Unexpectedly, some Fast SeqProp designs with high predicted MRL resulted in low editing efficiencies (Fig. 2C–G). Furthermore, while VAEs are supposed to help prevent overfitting, they failed to improve the success rate of Fast SeqProp-generated sequences. To directly test whether any of our methods generated poorly predicted sequences or whether the poor performance is due to an effect distinct from MRL, we measured MRLs of all fixed-end 5’UTRs in megaTAL-encoding mRNAs (Fig. 5A, B) and compared them to Optimus 5-Prime predictions. However, we found that prediction error was not substantially larger in Fast SeqProp sequences compared to those designed with DENs or selected from the MPRA (Supplementary Fig. 25A), indicating that all methods were successful at maximizing MRL but that this does not guarantee high functional activity.

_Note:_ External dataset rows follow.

(* ===== verification/Evm.v ===== *)
(** * The interface of the virtual machine and its state

    What block execution uses of revm and alloy-evm: accounts, system and user
    transaction environments, the execution of one transaction on a state, and
    the changes the node makes to the state itself; with the laws that
    theorems about the state rely on, and a small machine that satisfies
    them. *)

From S2P Require Import Prelude Types SystemContracts.

Record AccountInfo := {
  balance : Z;
  account_nonce : Z;
  code_hash : B256;
  code : option Bytecode;
}.

(** The hash of the empty code. *)
Definition KECCAK_EMPTY : B256 := 0xc5d2460186f7233c927e7db2dcc703c0e500b653ca82273b7bfad8045d85a470.
Definition AccountInfo_default : AccountInfo :=
  {| balance := 0; account_nonce := 0; code_hash := KECCAK_EMPTY; code := None |}.

Definition with_code (hash : B256) (c : Bytecode) (i : AccountInfo) : AccountInfo :=
  {| balance := balance i; account_nonce := account_nonce i; code_hash := hash; code := Some c |}.

(** [BscTxEnv] ([src/evm/transaction.rs]) of a legacy call: the fields that
    the node does not set to a default. *)
Record BscTxEnv := {
  caller : Address;
  kind : Address;
  env_nonce : Z;
  env_gas_limit : Z;
  env_value : Z;
  env_data : list Z;
  env_chain_id : option Z;
  is_system : bool;
}.

(** revm's [BlockEnv]: what the opcodes of a contract can read of the block. *)
Record BlockEnv := {
  block_number : Z;
  block_beneficiary : Address;
  block_timestamp : Z;
  env_difficulty : Z;
  env_prevrandao : option B256;
  block_gas_limit : Z;
  env_basefee : Z;
  env_blob_excess_gas_and_price : option (Z * Z);
}.

(** [State<DB>] and [Evm].  [None] of the first option is a database error.
    [change_account] is [account.change(info, storage)] with its transition,
    [remove_account] the transition without an account. *)
Class Evm := {
  Db : Type;
  Diff : Type;
  ExecutionResult : Type;
  Receipt : Type;
  is_success : ExecutionResult → bool;
  result_gas_used : ExecutionResult → Z;
  output : ExecutionResult → option (list Z);
  basic : Db → Address → option (option AccountInfo);
  storage : Db → Address → Z → Z;
  change_account : Address → AccountInfo → gmap Z Z → Db → Db;
  remove_account : Address → Db → Db;
  increment_balance : Address → Z → Db → option Db;
  transact : BlockEnv → Db → BscTxEnv → option (ExecutionResult * Diff);
  transact_tx : BlockEnv → Db → TransactionSigned → option (ExecutionResult * Diff);
  commit : Diff → Db → Db;
  apply_blockhashes_contract_call : B256 → BlockEnv → Db → option Db;
  set_state_clear_flag : bool → Db → Db;
  build_receipt : TransactionSigned → ExecutionResult → Z → Receipt;
}.

Class EvmLaws `(Evm) : Prop := {
  basic_change d a i st b :
    basic (change_account a i st d) b = if bool_decide (b = a) then Some (Some i) else basic d b;
  storage_change d a i st b k :
    storage (change_account a i st d) b k
    = if bool_decide (b = a) then default (storage d b k) (st !! k) else storage d b k;
}.

(** A transaction uses at most the gas it may use. *)
Class EvmGasLaws `(Evm) : Prop := {
  transact_tx_gas env d t r st : transact_tx env d t = Some (r, st) → 0 <= result_gas_used r <= tx_gas_limit (tx t);
}.

(** ** A small machine

    A state is a finite map of accounts and their storage; a call moves its
    value, increments the nonce of the caller and costs 21000 gas, and system
    calls answer with an output given by a function of the state. *)
Module RefMachine.

Record State := { accounts : gmap Address AccountInfo; slots : gmap Address (gmap Z Z) }.

Definition info_of (d : State) (a : Address) : AccountInfo := default AccountInfo_default (accounts d !! a).
Definition add_balance (n : Z) (i : AccountInfo) : AccountInfo :=
  {| balance := balance i + n; account_nonce := account_nonce i; code_hash := code_hash i; code := code i |}.
Definition next_nonce (i : AccountInfo) : AccountInfo :=
  {| balance := balance i; account_nonce := account_nonce i + 1; code_hash := code_hash i; code := code i |}.
Definition set_account (a : Address) (i : AccountInfo) (d : State) : State :=
  {| accounts := <[a := i]> (accounts d); slots := slots d |}.

Definition call (from : Address) (to : Address) (value : Z) (d : State) : option State :=
  if balance (info_of d from) <? value then None
  else
    let d := set_account from (add_balance (- value) (next_nonce (info_of d from))) d in
    Some (set_account to (add_balance value (info_of d to)) d).

(** [answer] is the output of a call in a state. *)
Definition machine (answer : State → list Z → list Z) : Evm := {|
  Db := State; Diff := State; ExecutionResult := list Z; Receipt := (TransactionSigned * Z)%type;
  is_success _ := true; result_gas_used _ := 21000; output r := Some r;
  basic d a := Some (accounts d !! a);
  storage d a k := default 0 (default ∅ (slots d !! a) !! k);
  change_account a i st d :=
    {| accounts := <[a := i]> (accounts d);
       slots := <[a := st ∪ default ∅ (slots d !! a)]> (slots d) |};
  remove_account a d := {| accounts := delete a (accounts d); slots := slots d |};
  increment_balance a n d := Some (set_account a (add_balance n (info_of d a)) d);
  transact _ d env := d' ← call (caller env) (kind env) (env_value env) d; Some (answer d (env_data env), d');
  transact_tx _ d t :=
    if tx_gas_limit (tx t) <? 21000 then None else
    match tx_to (tx t) with
    | Some to => d' ← call 0 to (tx_value (tx t)) d; Some ([], d')
    | None => None
    end;
  commit d' _ := d';
  apply_blockhashes_contract_call _ _ d := Some d;
  set_state_clear_flag _ d := d;
  build_receipt t _ g := (t, g);
|}.

#[export] Instance machine_laws answer : EvmLaws (machine answer).
Proof.
  split; cbn; intros.
  - case_bool_decide as Hb; [by rewrite Hb, lookup_insert_eq|by rewrite lookup_insert_ne].
  - case_bool_decide as Hb; [|by rewrite lookup_insert_ne]. rewrite Hb, lookup_insert_eq. cbn.
    rewrite lookup_union. by destruct (st !! k), (default ∅ (slots d !! a) !! k).
Qed.

#[export] Instance machine_gas_laws answer : EvmGasLaws (machine answer).
Proof. split. intros env d t r st. cbn. destruct (Z.ltb_spec (tx_gas_limit (tx t)) 21000); [done|lia]. Qed.

End RefMachine.
(* ===== verification/Execution.v ===== *)
(** * Block execution ([src/node/evm/executor.rs], [pre_execution.rs],
      [post_execution.rs])

    What the node does around the transactions of a block: the checks before
    it, the upgrades of system contracts, the system transactions after it
    (slashing, fees, finality rewards, the election of validators), which the
    miner builds and signs and the verifier recomputes and compares, and the
    data both prepare for the next epoch.

    An executor is a state of the machine with the gas and the receipts so
    far, the system transactions still expected (verifier) or assembled so far
    (miner), and the data kept between the two phases; operations are
    computations on it.  Metrics, logs, the state hook and the broadcast of
    StakeHub transactions are left out. *)

From S2P Require Import Prelude Hardforks Types Snapshot HeaderExtra Errors Timing VotePool Attestation SystemContracts Evm HertzPatch.

Definition SYSTEM_REWARD_PERCENT : Z := 4.
Definition MAX_SYSTEM_REWARD : Z := 100 * 10 ^ 18.
Definition COLLECT_ADDITIONAL_VOTES_REWARD_RATIO : Z := 100.
Definition FF_REWARD_DISTRIBUTION_INTERVAL : Z := 200.

(** ** The executor *)

Section Executor.
Context `{EV : Evm} `{VL : !LruApi (list Address * list VoteAddress)} `{TL : !LruApi Z}.

(** [BscBlockExecutor] with its inner context, the shared context of the miner
    and the two global caches of the epoch.  [onchain_nodeids] is the last list
    given to [update_onchain_nodeids]. *)
Record Executor := {
  db : Db;
  block_gas_used : Z;
  receipts : list Receipt;
  system_txs : list TransactionSigned;
  assembled_system_txs : list TransactionSigned;
  current_validators : option (list Address * gmap Address VoteAddress);
  max_elected_validators : option Z;
  validators_election_info : option (list ValidatorElectionInfo);
  snap : option Snapshot;
  header : option Header;
  parent_header : option Header;
  shared_validators : option (list Address * list VoteAddress);
  shared_turn_length : option Z;
  validator_cache : LruMap (list Address * list VoteAddress);
  turn_length_cache : LruMap Z;
  onchain_nodeids : option (list (list Z));
}.

(** A computation on an executor; the executor of a failed block is dropped. *)
Definition ex (A : Type) : Type := Executor → exec (A * Executor).

#[export] Instance ex_ret : MRet ex := λ A a s, Ret (a, s).
#[export] Instance ex_bind : MBind ex := λ A B f m s, '(a, s) ← m s; f a s.

Definition lift {A} (c : exec A) : ex A := λ s, a ← c; Ret (a, s).
Definition gets {A} (f : Executor → A) : ex A := λ s, Ret (f s, s).
Definition fails {A} (e : BscBlockExecutionError) : ex A := λ _, Err e.
Definition panics {A} : ex A := λ _, Panic.

Definition set_db (d : Db) (s : Executor) : Executor :=
  {| db := d; block_gas_used := block_gas_used s; receipts := receipts s; system_txs := system_txs s;
     assembled_system_txs := assembled_system_txs s; current_validators := current_validators s;
     max_elected_validators := max_elected_validators s; validators_election_info := validators_election_info s;
     snap := snap s; header := header s; parent_header := parent_header s;
     shared_validators := shared_validators s; shared_turn_length := shared_turn_length s;
     validator_cache := validator_cache s; turn_length_cache := turn_length_cache s;
     onchain_nodeids := onchain_nodeids s |}.

(** The gas and the receipt of a transaction, and the state after it. *)
Definition push_receipt (d : Db) (gas : Z) (r : Receipt) (s : Executor) : Executor :=
  {| db := d; block_gas_used := gas; receipts := receipts s ++ [r]; system_txs := system_txs s;
     assembled_system_txs := assembled_system_txs s; current_validators := current_validators s;
     max_elected_validators := max_elected_validators s; validators_election_info := validators_election_info s;
     snap := snap s; header := header s; parent_header := parent_header s;
     shared_validators := shared_validators s; shared_turn_length := shared_turn_length s;
     validator_cache := validator_cache s; turn_length_cache := turn_length_cache s;
     onchain_nodeids := onchain_nodeids s |}.

Definition set_txs (expected assembled : list TransactionSigned) (s : Executor) : Executor :=
  {| db := db s; block_gas_used := block_gas_used s; receipts := receipts s; system_txs := expected;
     assembled_system_txs := assembled; current_validators := current_validators s;
     max_elected_validators := max_elected_validators s; validators_election_info := validators_election_info s;
     snap := snap s; header := header s; parent_header := parent_header s;
     shared_validators := shared_validators s; shared_turn_length := shared_turn_length s;
     validator_cache := validator_cache s; turn_length_cache := turn_length_cache s;
     onchain_nodeids := onchain_nodeids s |}.

Definition set_context (h p : option Header) (sn : option Snapshot) (s : Executor) : Executor :=
  {| db := db s; block_gas_used := block_gas_used s; receipts := receipts s; system_txs := system_txs s;
     assembled_system_txs := assembled_system_txs s; current_validators := current_validators s;
     max_elected_validators := max_elected_validators s; validators_election_info := validators_election_info s;
     snap := sn; header := h; parent_header := p;
     shared_validators := shared_validators s; shared_turn_length := shared_turn_length s;
     validator_cache := validator_cache s; turn_length_cache := turn_length_cache s;
     onchain_nodeids := onchain_nodeids s |}.
(* ===== verification/ExecutionSpec.v ===== *)
(** * What executed blocks satisfy

    Theorems about the operations of [Execution.v] one by one: which system
    transactions an accepted block can hold, how the fees are split, the
    weights of the finality rewards, and the header of an epoch; and concrete
    blocks for them. *)

From S2P Require Import Prelude Hardforks Types Snapshot HeaderExtra Errors Timing VotePool Attestation SystemContracts Evm HertzPatch Execution.

Section Accepted.
Context `{FCA : ForkConditionApi} {CS : Type} `{!BscHardforks CS}.
Context `{SL : Sealable} `{AR : AttestationRlp} `{KE : Keccak} `{VR : VoteRlp} `{BL : Bls}.
Context `{HL : !LruApi Header} `{PL : !LruApi Address} `{RL : Rlp} `{SE : Secp256k1}.
Context `{TH : TxHashing} `{DA : DynAbi} `{AD : AddressDisplay} `{EV : Evm}.
Context `{VL : !LruApi (list Address * list VoteAddress)} `{TL : !LruApi Z}.
Variable self : Parlia CS.
Variable chain_id : Z.
Variable snapshot_by_hash : B256 → option Snapshot.
Variable header_by_hash_from_provider : B256 → option Header.
Variable reader : HeaderCacheReader.
Variable embedded : string → option Bytecode.
Variable breathe_interval : option Z.
Variable global_signer : option (list Z).
Variable recover_signer : TransactionSigned → option Address.
Variable history_storage : Address * Bytecode.
Variable block : BlockEnv.
Variable base_parent_hash : B256.
#[local] Notation Executor := (@Executor EV VL TL).
#[local] Notation ex := (@ex EV VL TL).
Implicit Types (sm sv s : Executor).

(** ** The system transactions of an accepted block *)

(** The transaction has the signature hash of one that the node itself builds:
    a call to a system contract without a gas price. *)
Definition node_built (t : TransactionSigned) : Prop :=
  ∃ nonce value input to, to ∈ SYSTEM_CONTRACTS_SET
    ∧ signature_hash (tx t) = signature_hash (system_tx chain_id nonce value input to).

(** The verifier takes some of the block's system transactions, each of them
    built by the node, and writes a receipt for each. *)
Definition consumes {A} (m : ex A) : Prop :=
  ∀ s a s', m s = Ret (a, s') →
  ∃ used, system_txs s = used ++ system_txs s' ∧ Forall node_built used
  ∧ length (receipts s') = (length (receipts s) + length used)%nat.

Lemma consumes_none {A} (m : ex A) :
  (∀ s a s', m s = Ret (a, s') → system_txs s' = system_txs s ∧ receipts s' = receipts s) → consumes m.
Proof.
  intros Hm s a s' H. destruct (Hm s a s' H) as [E1 E2]. exists []. rewrite E1, E2.
  split; [done|]. split; [constructor|cbn; lia].
Qed.

Lemma consumes_ret {A} (a : A) : consumes (mret a).
Proof. apply consumes_none. intros s a' s' H. by injection H as _ <-. Qed.
Lemma consumes_lift {A} (c : exec A) : consumes (lift c).
Proof. apply consumes_none. intros s a s' H. unfold lift in H. destruct c; try discriminate. by injection H as _ <-. Qed.
Lemma consumes_gets {A} (f : Executor → A) : consumes (gets f).
Proof. apply consumes_none. intros s a s' H. by injection H as _ <-. Qed.
Lemma consumes_fails {A} e : consumes (fails e : ex A).
Proof. by intros s a s' H. Qed.
Lemma consumes_panics {A} : consumes (panics : ex A).
Proof. by intros s a s' H. Qed.
Lemma consumes_modify f :
  (∀ s, system_txs (f s) = system_txs s ∧ receipts (f s) = receipts s) → consumes (modify f).
Proof. intros Hf. apply consumes_none. intros s a s' H. injection H as _ <-. apply Hf. Qed.

Lemma consumes_bind {A B} (m : ex A) (f : A → ex B) : consumes m → (∀ a, consumes (f a)) → consumes (m ≫= f).
Proof.
  intros Hm Hf s b s' (a & s1 & H1 & H2)%ex_bind_inv.
  destruct (Hm _ _ _ H1) as (u1 & E1 & F1 & L1). destruct (Hf _ _ _ _ H2) as (u2 & E2 & F2 & L2).
  exists (u1 ++ u2). split; [by rewrite E1, E2, app_assoc|]. split; [by apply Forall_app|].
  rewrite L2, L1, length_app. lia.
Qed.

Ltac consume :=
  repeat first
    [ progress (cbn beta iota)
    | match goal with |- consumes (_ ≫= _) => apply consumes_bind; [|intros] end
    | apply consumes_ret | apply consumes_lift | apply consumes_fails | apply consumes_panics | apply consumes_gets
    | apply consumes_modify; done
    | match goal with
      | |- consumes (match ?x with _ => _ end) => destruct x
      | |- consumes (if ?b then _ else _) => destruct b
      end ].

Lemma set_nonce_system_tx n value input to nonce :
  set_nonce (system_tx chain_id n value input to) nonce = system_tx chain_id nonce value input to.
Proof. reflexivity. Qed.

Lemma consumes_transact n value input to sender :
  to ∈ SYSTEM_CONTRACTS_SET →
  consumes (transact_system_tx chain_id global_signer recover_signer block false
              (system_tx chain_id n value input to) sender).
Proof.
  intros Hto s a s' H. unfold transact_system_tx in H.
  apply ex_bind_inv in H as (d & s1 & H1 & H). injection H1 as <- <-.
  apply ex_bind_inv in H as (o & s1 & H1 & H). unfold lift in H1. destruct (basic _ _) as [o'|]; [|discriminate].
  injection H1 as <- <-. rewrite set_nonce_system_tx in H.
  set (nonce := account_nonce _) in H.
  apply ex_bind_inv in H as (nt & s1 & Hn & H). unfold take_system_tx in Hn.
  apply ex_bind_inv in Hn as (txs & s2 & H2 & Hn). injection H2 as <- <-.
  apply ex_bind_inv in Hn as (asm & s2 & H2 & Hn). injection H2 as <- <-.
  assert (Hskip : ∀ s2, s2 = s → (mret tt : ex unit) s2 = Ret (a, s') → ∃ used,
    system_txs s = used ++ system_txs s' ∧ Forall node_built used
    ∧ length (receipts s') = (length (receipts s) + length used)%nat).
  { intros s2 -> Hs. injection Hs as _ <-. exists []. split; [done|]. split; [constructor|cbn; lia]. }
  destruct (system_txs s) as [|first rest] eqn:Htx.
  { destruct (bool_decide _); [|discriminate]. injection Hn as <- <-. exact (Hskip s eq_refl H). }
  destruct (Z.eqb_spec (signature_hash (system_tx chain_id nonce value input to)) (signature_hash (tx first))) as [He|He].
  2: { destruct (_ && _); [|discriminate]. injection Hn as <- <-. exact (Hskip s eq_refl H). }
  clear Hskip. apply ex_bind_inv in Hn as (u & s2 & H2 & Hn). injection H2 as _ <-. injection Hn as <- <-.
  apply ex_bind_inv in H as (to' & s2 & H2 & H). injection H2 as <- <-.
  apply ex_bind_inv in H as ([result st] & s2 & H2 & H). unfold lift in H2.
  destruct (transact _ _ _) as [[result' st']|]; [|discriminate]. injection H2 as <- <- <-.
  apply ex_bind_inv in H as (g & s2 & H2 & H). injection H2 as <- <-. injection H as _ <-.
  exists [first]. split; [done|]. split.
  - constructor; [|done]. exists nonce, value, input, to. by rewrite He.
  - cbn. rewrite length_app. cbn. lia.
Qed.

Lemma consumes_transact_all txs sender :
  (∀ t, t ∈ txs → ∃ n value input to, tx t = system_tx chain_id n value input to ∧ to ∈ SYSTEM_CONTRACTS_SET) →
  consumes (transact_all chain_id global_signer recover_signer block false txs sender).
Proof.
  induction txs as [|t txs IH]; intros Ht; cbn [transact_all]; [apply consumes_ret|].
  apply consumes_bind; [|intros; apply IH; intros; apply Ht; by right].
  destruct (Ht t) as (n & v & i & to & -> & Hto); [by left|]. by apply consumes_transact.
Qed.

Lemma contract_in_set :
  VALIDATOR_CONTRACT ∈ SYSTEM_CONTRACTS_SET ∧ SLASH_CONTRACT ∈ SYSTEM_CONTRACTS_SET
  ∧ SYSTEM_REWARD_CONTRACT ∈ SYSTEM_CONTRACTS_SET.
Proof. apply (bool_decide_unpack _). vm_compute. exact I. Qed.

Lemma built_txs t :
  t ∈ genesis_contracts_txs chain_id ++ feynman_contracts_txs chain_id →
  ∃ n value input to, tx t = system_tx chain_id n value input to ∧ to ∈ SYSTEM_CONTRACTS_SET.
Proof.
  intros Ht. unfold genesis_contracts_txs, feynman_contracts_txs in Ht. rewrite elem_of_app, !list_elem_of_fmap in Ht.
  assert (Hall : Forall (λ a, a ∈ SYSTEM_CONTRACTS_SET)
    ([VALIDATOR_CONTRACT; SLASH_CONTRACT; LIGHT_CLIENT_CONTRACT; RELAYER_HUB_CONTRACT; TOKEN_HUB_CONTRACT;
      RELAYER_INCENTIVIZE_CONTRACT; CROSS_CHAIN_CONTRACT] ++
     [STAKE_HUB_CONTRACT; GOVERNOR_CONTRACT; GOV_TOKEN_CONTRACT; TIMELOCK_CONTRACT;
      TOKEN_RECOVER_PORTAL_CONTRACT])) by (apply (bool_decide_unpack _); vm_compute; exact I).
  rewrite list.Forall_forall in Hall.
  destruct Ht as [(c & -> & Hc)|(c & -> & Hc)]; cbn [unsigned tx]; eexists _, _, _, c; (split; [reflexivity|]);
    apply Hall, elem_of_app; tauto.
Qed.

To further understand these discrepancies, we investigated other processes that may affect total protein output beyond MRL. For example, our definition of MRL does not include the ribosome-free mRNA fraction. Thus, it is possible, even if counterintuitive, that sequences with high MRL may also have a high fraction of untranslated mRNA, thereby affecting total protein output. Moreover, previous work has shown that mRNA can be destabilized by 5’UTRs with both low29 and high28,66 translation efficiencies, which can negatively affect total protein production as well. To better understand these relationships, we quantified mRNA stability and abundance in the free ribosome fraction for a subset of our designs and controls and compared these results to their editing efficiency as a proxy of overall protein abundance (Fig. 5C–H). Focusing on the sequences designed to maximize MRL, we found a positive correlation between editing efficiency and stability (Fig. 5H) and a negative correlation with abundance in the ribosome-free mRNA fraction (Fig. 5E). These correlations are driven by the low-performing Fast SeqProp designs which are notably less stable than higher performing 5’UTRs and more likely to be found in the free mRNA fraction. On the other hand, submaximal designs, which as intended had low and intermediate editing efficiencies, were found to be more stable than successful maximal designs and not particularly enriched in the free ribosome fraction.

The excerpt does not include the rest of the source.